| Researchers April 16, 2018
April 16, 2018
Lookout researchers discovered samples belonging to the ViperRAT malware family, a known mobile advanced persistent threat (mAPT), in the Google Play Store. This is one of the few times we've seen an mAPT in an official app marketplace. We discovered two ViperRAT "chat" apps with over 1,000 combined downloads, and upon discovery, notified Google, who has since removed them from the Play Store.
Previously, the actors behind ViperRAT used phishing schemes to trick targets in the Israeli Defense Force into downloading surveillanceware. We believe the same actors are behind this instance of the malware in Google Play and are likely using the legitimacy of the Play Store to make their phishing attacks more successful.

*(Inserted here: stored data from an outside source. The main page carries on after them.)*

Lemma cloudBuild_loop_continues (env : Env) (fuel : nat) (workspace : WorkspaceRef)
      (project polled : GetProjectResponse) (pollExpiration : Z) (h : Trace) :
  Date_now_at env (List.length h) <= pollExpiration ->
  getProject_at env (S (List.length h)) (ws_login workspace) (p_slug project) = Resolves polled ->
  p_latestCreatedDeployId polled = p_latestCreatedDeployId project ->
  cloudBuild_loop env (S fuel) workspace project pollExpiration h
  = cloudBuild_loop env fuel workspace project pollExpiration
                    (h ++ [EvDateNow; EvGetProject (ws_login workspace) (p_slug project);
                           EvSleep (pollInterval env)]).
Proof.
  intros Early Polled Same. simpl. unfold bind at 1. unfold Date_now, perform.
  assert (NotLate : (Date_now_at env (List.length h) >? pollExpiration) = false).
  { destruct (Z.gtb_spec (Date_now_at env (List.length h)) pollExpiration); [lia | reflexivity]. }
  rewrite NotLate. unfold bind at 1. unfold getProject. rewrite await_run, length_snoc, Polled.
  rewrite Same.
  assert (Unchanged : match p_latestCreatedDeployId project, p_latestCreatedDeployId project with
                      | Some a, Some b => (a =? b)%string
                      | None, None => true
                      | _, _ => false
                      end = true).
  { destruct (p_latestCreatedDeployId project); [apply String.eqb_refl | reflexivity]. }
  rewrite Unchanged. change (negb true) with false. cbv iota.
  unfold bind, sleep, emit, perform. now rewrite <- !app_assoc.
Qed.

(** C5, as stated, fails for the cloud-build loop: its timeout error is
    the fixed message "Requesting deploy failed", which does not name the
    last value the poll saw ([D0] here). *)
Lemma cloudBuild_timeout_names_no_status :
  cloudBuild world_build_never_starts 2
             (Existing (workspaceRef mockWorkspace) (mockProject (Some mockSource))) []
  = (Throw (cliError "Requesting deploy failed"),
     [EvPostProjectBuild "P1"; EvSpinnerStart "Requesting deploy"; EvDateNow;
      EvDateNow; EvGetProject "mock-user-ws" "my-app"; EvSleep 5000;
      EvDateNow; EvSpinnerStop "Requesting deploy timed out."])
  /\ p_latestCreatedDeployId (mockProject (Some mockSource)) = Some "D0"
  /\ Js.includes "D0" "Requesting deploy failed" = false.
Proof. split; [reflexivity | split; reflexivity]. Qed.

(** C5, amended: both loops compute their deadline once, from the clock
    read at loop entry, and every iteration that continues passes the same
    deadline on.  An iteration that starts with the clock past the deadline
    (the first one included) fails without invoking the polled action: the
    processing-completion loop with the error
    "Deploy failed to process on server: status = <last status>"
    ([undefined] before the first poll), the cloud-build loop with the
    fixed error "Requesting deploy failed". *)
Theorem polling_deadline_fixed_at_entry (env : Env) (fuel : nat) (h : Trace) :
  (forall deployId,
      pollForProcessingCompletion env fuel deployId h
      = pollLoop env fuel deployId (Date_now_at env (S (List.length h)) + DEPLOY_POLL_MAX_MS) None
                 (h ++ [EvSpinnerStart "Server processing deploy"; EvDateNow]))
  /\ (forall deployId pollExpiration deployInfo,
         pollExpiration < Date_now_at env (List.length h) ->
         pollLoop env (S fuel) deployId pollExpiration deployInfo h
         = (Throw (cliError ("Deploy failed to process on server: status = "
                             ++ match deployInfo with
                                | Some d => d_status d
                                | None => "undefined"
                                end)%string),
            h ++ [EvDateNow; EvSpinnerStop "Deploy timed out"]))
  /\ (forall deployId pollExpiration deployInfo info,
         Date_now_at env (List.length h) <= pollExpiration ->
         getDeploy_at env (S (List.length h)) deployId = Resolves info ->
         d_status info = "created" \/ d_status info = "pending" ->
         pollLoop env (S fuel) deployId pollExpiration deployInfo h
         = pollLoop env fuel deployId pollExpiration (Some info)
                    (h ++ [EvDateNow; EvGetDeploy deployId; EvSleep (pollInterval env)]))
  /\ (forall workspace project,
         postProjectBuild_at env (List.length h) (p_id project) = Resolves tt ->
         cloudBuild env fuel (Existing workspace project) h
         = cloudBuild_loop env fuel workspace project
                           (Date_now_at env (S (S (List.length h))) + DEPLOY_POLL_MAX_MS)
                           (h ++ [EvPostProjectBuild (p_id project);
                                  EvSpinnerStart "Requesting deploy"; EvDateNow]))
  /\ (forall workspace project pollExpiration,
         pollExpiration < Date_now_at env (List.length h) ->
         cloudBuild_loop env (S fuel) workspace project pollExpiration h
         = (Throw (cliError "Requesting deploy failed"),
            h ++ [EvDateNow; EvSpinnerStop "Requesting deploy timed out."]))
  /\ (forall workspace project polled pollExpiration,
         Date_now_at env (List.length h) <= pollExpiration ->
         getProject_at env (S (List.length h)) (ws_login workspace) (p_slug project)
         = Resolves polled ->
         p_latestCreatedDeployId polled = p_latestCreatedDeployId project ->
         cloudBuild_loop env (S fuel) workspace project pollExpiration h
         = cloudBuild_loop env fuel workspace project pollExpiration
                           (h ++ [EvDateNow; EvGetProject (ws_login workspace) (p_slug project);
                                  EvSleep (pollInterval env)])).
Proof.
  split; [| split; [| split; [| split; [| split]]]].
  - intros deployId. unfold pollForProcessingCompletion, bind, emit, Date_now, perform.
    now rewrite length_snoc, <- app_assoc.
  - intros. now apply pollLoop_expired.
  - intros. now apply pollLoop_continues.
  - intros workspace project Triggered.
    unfold cloudBuild, postProjectBuild. unfold bind at 1. rewrite await_run, Triggered.
    unfold bind, emit, Date_now, perform. now rewrite !length_snoc, <- !app_assoc.
  - intros. now apply cloudBuild_loop_expired.
  - intros. now eapply cloudBuild_loop_continues; eauto.
Qed.

Lemma polling_deadline_fixed_at_entry_witness :
  pollForProcessingCompletion world_processing_stalls 2 "D1" []
  = (Throw (cliError "Deploy failed to process on server: status = pending"),
     [EvSpinnerStart "Server processing deploy"; EvDateNow;
      EvDateNow; EvGetDeploy "D1"; EvSleep 5000;
      EvDateNow; EvSpinnerStop "Deploy timed out"])
  /\ pollForProcessingCompletion world_clock_jumps 1 "D1" []
     = (Throw (cliError "Deploy failed to process on server: status = undefined"),
        [EvSpinnerStart "Server processing deploy"; EvDateNow;
         EvDateNow; EvSpinnerStop "Deploy timed out"])
  /\ cloudBuild_loop world_build_never_starts 1 (workspaceRef mockWorkspace)
                     (mockProject (Some mockSource)) 301000
                     [EvPostProjectBuild "P1"; EvSpinnerStart "Requesting deploy"; EvDateNow]
     = cloudBuild_loop world_build_never_starts 0 (workspaceRef mockWorkspace)
                       (mockProject (Some mockSource)) 301000
                       [EvPostProjectBuild "P1"; EvSpinnerStart "Requesting deploy"; EvDateNow;
                        EvDateNow; EvGetProject "mock-user-ws" "my-app"; EvSleep 5000].
Proof.
  split; [| split].
  - destruct (polling_deadline_fixed_at_entry world_processing_stalls 2 []) as (Entry & _).
    rewrite (Entry "D1").
    destruct (polling_deadline_fixed_at_entry
                world_processing_stalls 1 [EvSpinnerStart "Server processing deploy"; EvDateNow])
      as (_ & _ & Continues & _).
    rewrite (Continues "D1" _ None (mockDeploy "pending"));
      [| vm_compute; discriminate | reflexivity | right; reflexivity].
    destruct (polling_deadline_fixed_at_entry
                world_processing_stalls 0
                [EvSpinnerStart "Server processing deploy"; EvDateNow;
                 EvDateNow; EvGetDeploy "D1"; EvSleep 5000])
      as (_ & Expired & _).
    apply (Expired "D1" _ (Some (mockDeploy "pending"))). vm_compute. reflexivity.
  - destruct (polling_deadline_fixed_at_entry world_clock_jumps 1 []) as (Entry & _).
    rewrite (Entry "D1").
    destruct (polling_deadline_fixed_at_entry
                world_clock_jumps 0 [EvSpinnerStart "Server processing deploy"; EvDateNow])
      as (_ & Expired & _).
    apply (Expired "D1" _ None). vm_compute. reflexivity.
  - destruct (polling_deadline_fixed_at_entry
                world_build_never_starts 0
                [EvPostProjectBuild "P1"; EvSpinnerStart "Requesting deploy"; EvDateNow])
      as (_ & _ & _ & _ & _ & Continues).
    apply (Continues (workspaceRef mockWorkspace) (mockProject (Some mockSource))
                     (mockProject (Some mockSource)) 301000);
      [vm_compute; discriminate | reflexivity | reflexivity].
Defined.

Early last year, Lookout researchers reported on the discovery ViperRAT, when it was used to target and spy on the Israeli Defense Force (IDF). The IDF personnel were compromised through social engineering when they were prompted to download third party chat apps by attackers posing as attractive young women. The young women would send a link to a target and persuade him to click on it and install the Trojanized app. The malware performed basic profiling of the device, and then under certain conditions attempted to download and install a much more comprehensive second stage surveillance component. This second stage provided an attacker with a considerable amount of control over a compromised device and Lookout's Threat Intelligence team uncovered nine secondary payload applications while investigation this actor.
For the majority of 2017 ViperRAT activity has been sporadic, potentially due to the increased media attention around this malware family and the release of indicators of compromise that included associated domains. Despite this tapering off Lookout recently observed its appearance in the Google Play Store which we believe is a milestone for those deploying it. It is believed that social engineering still plays a significant role in these latest attacks, however by hosting them on the Google Play Store, ViperRAT samples are likely to appear much more credible. Moreover, victims were no longer required to enable third party installations.

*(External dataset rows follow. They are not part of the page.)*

(** A batch of complete records never makes [executeTransaction] raise. *)
Lemma batch_write_returns rows c :
  forallb (has_params self.(Self.header)) rows = true ->
  fst (SunshineTransformLoad.executeTransaction verdict
         (SunshineTransformLoad.insert self rows) c) = inr tt.
Proof.
  intros Hrows. rewrite executeTransaction_spec.
  unfold run_sql, SunshineTransformLoad.insert.
  destruct (verdict _ _) as [e|] eqn:Hv.
  - rewrite (verdict_programming _ _ _ Hv). reflexivity.
  - destruct (bind_all_complete _ _ Hrows) as [rs ->].
    destruct (relations (current c) !! _); reflexivity.
Qed.

Lemma full_batch_mod (n : nat) :
  (0 < Z.of_nat n <= B)%Z ->
  (Z.of_nat n mod B =? 0)%Z = bool_decide (Z.of_nat n = B).
Proof.
  intros Hn. case_bool_decide as Heq.
  - rewrite Heq, Z_mod_same_full. reflexivity.
  - rewrite Z.mod_small by lia. apply Z.eqb_neq. lia.
Qed.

As with earlier trojanized ViperRAT apps, the latest two that were identified on the Play Store were both custom chat apps. The first, VokaChat, had received between 500 - 1,000 downloads while the second, Chattak, listed the number of downloads as between 50 - 100. It is interesting that in these new samples, the chat functionality was fully implemented, something that is different from the previous samples. Furthermore, command and control infrastructure for the two samples remained active (at the time of writing) and even included the privacy statement that Google requires from developers who publish to the Play Store.

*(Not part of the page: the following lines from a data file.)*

(** * LinkedIn ad-library scraper: pagination walker, asset identity,
      deduplicating asset fetcher, detail-page text cleaning.

    Shallow embedding of
      - [src/14_linkedin_single_asset_scraper.py]
        ([_normalize_pagination_token], [extract_ad_ids_from_html],
         [scrape_search_pages], the text and ad-type steps of
         [scrape_ad_detail_with_bs4]);
      - [src/9_linkedin_complete_scraper.py]
        ([_normalize_url], [_get_video_base_path], [_is_duplicate_asset],
         [_generate_filename], [_download_ad_assets_with_dedup]).

    Conventions.  A Python [str] is a Rocq [string]; a character is its code
    point, so the embedding is exact for strings whose code points are below
    256.  A Python [int] is a [Z].  [None] is [None]; a raised exception is the
    [None] of an [option] result or an explicit [Raise] outcome.  The network,
    [hashlib] and the [ipaddress] check inside [urllib.parse] are interfaces
    (records and a type class) of which the code is a client. *)

From Stdlib Require Import ZArith Ascii String List Bool Lia DecimalString.
From stdpp Require Import gmap strings list.

(** ** Part I.  The embedding *)

(** *** Python strings *)

Module Py.

Definition ord (c : ascii) : N := N_of_ascii c.

Definition in_range (lo hi : N) (c : ascii) : bool :=
  ((lo <=? ord c) && (ord c <=? hi))%N.

(** [\d] of [re] and the decimal digits of [int()]: on code points below 256
    these are exactly ['0'..'9']. *)
Definition is_digit (c : ascii) : bool := in_range 48 57 c.

Definition digit_val (c : ascii) : Z := Z.of_N (ord c) - 48.

Definition is_upper (c : ascii) : bool := in_range 65 90 c.
Definition is_lower (c : ascii) : bool := in_range 97 122 c.
Definition is_alpha (c : ascii) : bool := is_upper c || is_lower c.

(** [str.lower()], one character: ['A'..'Z'] and the Latin-1 capitals
    [0xC0..0xDE] except [0xD7] move up by 32. *)
Definition chr_lower (c : ascii) : ascii :=
  if is_upper c || (in_range 192 222 c && negb (ord c =? 215)%N)
  then ascii_of_N (ord c + 32) else c.

Fixpoint lower (s : string) : string :=
  match s with
  | EmptyString => EmptyString
  | String c s' => String (chr_lower c) (lower s')
  end.

(** [sub in s] *)
Fixpoint contains (sub s : string) : bool :=
  match s with
  | EmptyString => String.prefix sub EmptyString
  | String _ s' => String.prefix sub s || contains sub s'
  end.

(** [s.startswith(p)] *)
Definition startswith (p s : string) : bool := String.prefix p s.

(** [s.split(sep)] for a one-character separator; the result is never
    empty. *)
Fixpoint split (sep : ascii) (s : string) : list string :=
  match s with
  | EmptyString => [EmptyString]
  | String c s' =>
      if Ascii.eqb c sep then EmptyString :: split sep s'
      else match split sep s' with
           | h :: t => String c h :: t
           | [] => [String c EmptyString]
           end
  end.

(** [s.split(sep, 1)] when [sep in s], as a pair; [(s, "")] otherwise. *)
Fixpoint split_once (sep : ascii) (s : string) : string * string :=
  match s with
  | EmptyString => (EmptyString, EmptyString)
  | String c s' =>
      if Ascii.eqb c sep then (EmptyString, s')
      else let '(a, b) := split_once sep s' in (String c a, b)
  end.

Fixpoint lstrip (P : ascii -> bool) (s : string) : string :=
  match s with
  | EmptyString => EmptyString
  | String c s' => if P c then lstrip P s' else s
  end.

Fixpoint rstrip (P : ascii -> bool) (s : string) : string :=
  match s with
  | EmptyString => EmptyString
  | String c s' =>
      match rstrip P s' with
      | EmptyString => if P c then EmptyString else String c EmptyString
      | r => String c r
      end
  end.

(** Removes every occurrence of the characters selected by [P]
    ([s.replace(b, "")] for each such one-character [b]). *)
Fixpoint remove_chars (P : ascii -> bool) (s : string) : string :=
  match s with
  | EmptyString => EmptyString
  | String c s' => if P c then remove_chars P s' else String c (remove_chars P s')
  end.

(** [s[:n]] *)
Fixpoint take (n : nat) (s : string) : string :=
  match n, s with
  | S k, String c s' => String c (take k s')
  | _, _ => EmptyString
  end.

(** [s[n:]] *)
Fixpoint drop (n : nat) (s : string) : string :=
  match n, s with
  | S k, String _ s' => drop k s'
  | _, _ => s
  end.

(** [sep.join(l)] *)
Definition join (sep : string) (l : list string) : string := String.concat sep l.

(** Whitespace that [int()] skips around a literal (code points below
    256). *)
Definition is_int_space (c : ascii) : bool :=
  in_range 9 13 c || (ord c =? 32)%N || (ord c =? 133)%N || (ord c =? 160)%N.

(** Decimal digits with single underscores between digits; returns the value
    and the number of digits. *)
Fixpoint digits_value (acc : Z) (count : nat) (prev_digit : bool) (s : string)
  : option (Z * nat) :=
  match s with
  | EmptyString => if prev_digit then Some (acc, count) else None
  | String c s' =>
      if is_digit c then digits_value (10 * acc + digit_val c) (S count) true s'
      else if Ascii.eqb c "_" then
        (if prev_digit then digits_value acc count false s' else None)
      else None
  end.

(** CPython's default for [sys.get_int_max_str_digits()]. *)
Definition int_max_str_digits : nat := 4300.

(** [int(s)] in base 10; [None] stands for [ValueError]. *)
Definition int (s : string) : option Z :=
  let t := rstrip is_int_space (lstrip is_int_space s) in
  let '(sign, body) :=
    match t with
    | String "+" r => (1%Z, r)
    | String "-" r => ((-1)%Z, r)
    | _ => (1%Z, t)
    end in
  match digits_value 0 0 false body with
  | Some (n, count) =>
      if (count <=? int_max_str_digits)%nat then Some (sign * n)%Z else None
  | None => None
  end.

End Py.

(** *** Pagination tokens ([src/14_linkedin_single_asset_scraper.py]) *)

(** The first component of the pair returned by
    [_normalize_pagination_token], with the value it carries: ["api"] with an
    optional token, ["offset"] with an integer. *)
Inductive PaginationMode : Type :=
  | Api (value : option string)
  | Offset (value : Z).

(** [if not token] on an [Optional[str]]: [None] and [""] are falsy. *)
Definition truthy (token : option string) : bool :=
  match token with
  | Some (String _ _) => true
  | _ => false
  end.

Definition _normalize_pagination_token (token : option string) : PaginationMode :=
  match token with
  | None => Api None
  | Some EmptyString => Api None
  | Some t =>
      if Py.contains "#" t then
        match Py.int (hd EmptyString (Py.split "#" t)) with
        | Some offset => Offset offset
        | None => Api (Some t)
        end
      else Api (Some t)
  end.

(** *** Regular expressions

    The patterns of the source are concatenations of literals and greedy
    character classes in which no class can match the first character of what
    follows it, so a match is found without backtracking.  A matcher is
    anchored at the start of its argument and returns the text after the
    match; [findall] and [sub] scan from left to right for non-overlapping
    matches, as [re.findall] and [re.sub] do. *)

Module Re.

(** The longest prefix of characters in the class [P], and the rest. *)
Fixpoint span (P : ascii -> bool) (s : string) : string * string :=
  match s with
  | EmptyString => (EmptyString, EmptyString)
  | String c s' =>
      if P c then let '(a, r) := span P s' in (String c a, r)
      else (EmptyString, s)
  end.

(** A literal. *)
Definition lit (l s : string) : option string :=
  if String.prefix l s then Some (Py.drop (String.length l) s) else None.

(** [[class]+], returning the matched text and the rest. *)
Definition many1 (P : ascii -> bool) (s : string) : option (string * string) :=
  match span P s with
  | (EmptyString, _) => None
  | (a, r) => Some (a, r)
  end.

(** [re.findall] for a pattern with one group: [m] returns the group and the
    text after the match.  [skip] characters of an earlier match are still to
    be passed over. *)
Fixpoint findall_from (m : string -> option (string * string)) (skip : nat)
  (s : string) : list string :=
  match s with
  | EmptyString => []
  | String _ s' =>
      match skip with
      | S k => findall_from m k s'
      | O =>
          match m s with
          | Some (g, rest) =>
              g :: findall_from m (String.length s - String.length rest - 1) s'
          | None => findall_from m 0 s'
          end
      end
  end.

Definition findall (m : string -> option (string * string)) (s : string)
  : list string := findall_from m 0 s.

(** [re.sub(pattern, repl, s)] for a literal replacement. *)
Fixpoint sub_from (m : string -> option string) (repl : string) (skip : nat)
  (s : string) : string :=
  match s with
  | EmptyString => EmptyString
  | String c s' =>
      match skip with
      | S k => sub_from m repl k s'
      | O =>
          match m s with
          | Some rest =>
              repl +:+ sub_from m repl (String.length s - String.length rest - 1) s'
          | None => String c (sub_from m repl 0 s')
          end
      end
  end.

Definition sub (m : string -> option string) (repl s : string) : string :=
  sub_from m repl 0 s.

The following domains have been attributed to these latest samples.
Vokachat also makes use of the following project on firebase. https://console.firebase.google.com/project/vokachat/
There is currently no evidence to suggest the actor behind this new variant has deployed it against the Israeli Defence Forces. That said, whether intentionally, or due to a misconfiguration on server infrastructure, proper usage of the Chattak application that involves creating a user account, results in the app infrastructure serving up the details of what appears to be other users.
Analysis of this shows that there are likely fake accounts (based on email addresses clearly being incorrect), and the recent chat applications do not contain any mechanism to prevent users from entering either fake email addresses or email addresses not under their control. It's currently unclear whether this new variant is targeting its attacks to Saudi Arabia or the wider Middle East region.
The actors behind this attack most likely moved to Google Play not because of their targets, but because it added credibility to their chat apps. Before, the actors would trick victims into downloading an additional chat app, which would then download the surveillanceware. Now, the victim is no longer required to enable third-party installations, indicating that the malware has become even more sophisticated than before.
Independent of the target or motive of the attackers, ViperRAT in Google Play demonstrates the increasing sophistication of mobile threats. A malicious app that can be downloaded from the Google Play store is extremely dangerous, as users will not think twice about downloading it because of their trust in Google. This is alarming to us, because as attackers continually find new ways to add legitimacy to their malicious apps, thier phishing attacks will become more successful.